A tournament champion is a player $c$ where, for each other player $p$ in the tournament, either
- $c$ won his/her game against $p$, or
- there’s a player $q$ where $c$ won his/her game against $q$ and $q$ won his/her game against $p$.
I need to prove the following:
Prove that there are no tournaments with exactly two champions.
Before this theorem I proved this (let's call it Theorem 1):
Let T be an arbitrary tournament. Prove that if p is a player in T who lost at least one game, then at least one of the players who won against p is a tournament champion.

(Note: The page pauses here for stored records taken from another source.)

(** * The e-mail delivery queue of the job portal

    A shallow embedding of the notification/e-mail pipeline of the portal's
    backend:

    - [backend/models/notificationSchema.js]: the [EmailQueue] and
      [NotificationPreferences] collections,
    - [backend/services/emailService.js]: [EmailService.sendEmail] and the
      provider back ends,
    - [backend/services/emailQueueProcessor.js]: [processQueue],
      [processEmailJob], [shouldSkipEmail], the digest generators and the
      retention sweep,
    - the e-mail controller: the admin actions [retryFailedEmail] and
      [cancelEmail],
    - [backend/controllers/notificationController.js]: the notification
      requests and [queueEmailNotification].

    How the program is read:

    - A MongoDB collection is a finite map from document ids to documents.
      A document loaded by a query is a value in memory; [save()] writes the
      paths the code assigned back to the stored document of the same id.
      Database calls themselves do not fail.
    - What the program reads from outside is a field of an environment: the
      template directory (a template renders or throws), the provider SDK
      (a message id or a throw), the clock (the values of [new Date()]),
      the zone of the host.  Every function of the model is therefore total
      and can be evaluated.
    - A function that may throw returns a [Result]; [processEmailJob], whose
      handler can itself throw, reports how it ended.
    - A string is the UTF-8 bytes of its text; its [length] counts UTF-16
      code units.  The numbers the code handles are integers, which
      [parseInt] reads as the nearest Number. *)

From Stdlib Require Import ZArith Ascii String Lia.
From stdpp Require Import base option list sorting gmap strings pretty.

Local Open Scope Z_scope.

(** ** JavaScript values used by the code

    A string is kept as the UTF-8 bytes of its text. *)
Module Js.

(** The outcome of a call that may [throw]: the error carries its
    [message]. *)
Inductive Result (A : Type) : Type :=
| Ok (a : A)
| Throw (message : string).
Global Arguments Ok {A} a.
Global Arguments Throw {A} message.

My attempt to prove is the following:
Let $T$ be an arbitrary tournament. We will prove that $T$ has less than or more than 2 champions. To do so, we proceed by contradiction; assume that there are exactly two champions in $T$. Let $a$ and $b$ be the only champions in $T$. Then, using a corollary of this my proof (every tournament with at least one player has at least one tournament champion) we know that our champions either both won the greatest number of games or only one of them won the greatest number of games. Therefore we proceed by cases:
Case 1: they won equal number of games. Notice, that one of the champions must win another, therefore without loss of generality assume that $a$ won $b$. Since they won equal number of games, we know that there must exist a player who won $a$, but loss $b$. Therefore using Theorem 1 we see that there must be another champion, so there are more than 2 champions, therefore we have reached contradiction.
Case 2: one of the champions won more games than another. Without loss of generality assume that $a$ won more games than $b$.
I think I understand how I can proceed in my second case to show a contradiction, but it seems that I need even more branching what I don't like, therefore I believe there is more sophisticated proof of this theorem.
Could someone please take a look at my proof and criticize my style of writing. Also I would be very grateful if you could provide any hints to a better solution if there are any.
UPDATE: Hmm, I looked a bit carefully at the problem and believe that it's easier than I thought. Assume we have only two champions in $T$. They are $a$ and $b$. We know that either $a$ won $b$ or $b$ won $a$. Without loss of generality assume that $a$ won $b$. Since $b$ is a champion, there must exist a player who won $a$, but lost $b$. Using Theorem 1 we see that there is at least one more champion in $T$. This contradicts our assumption that we have exactly two champions.
Is this correct proof or am I missing something?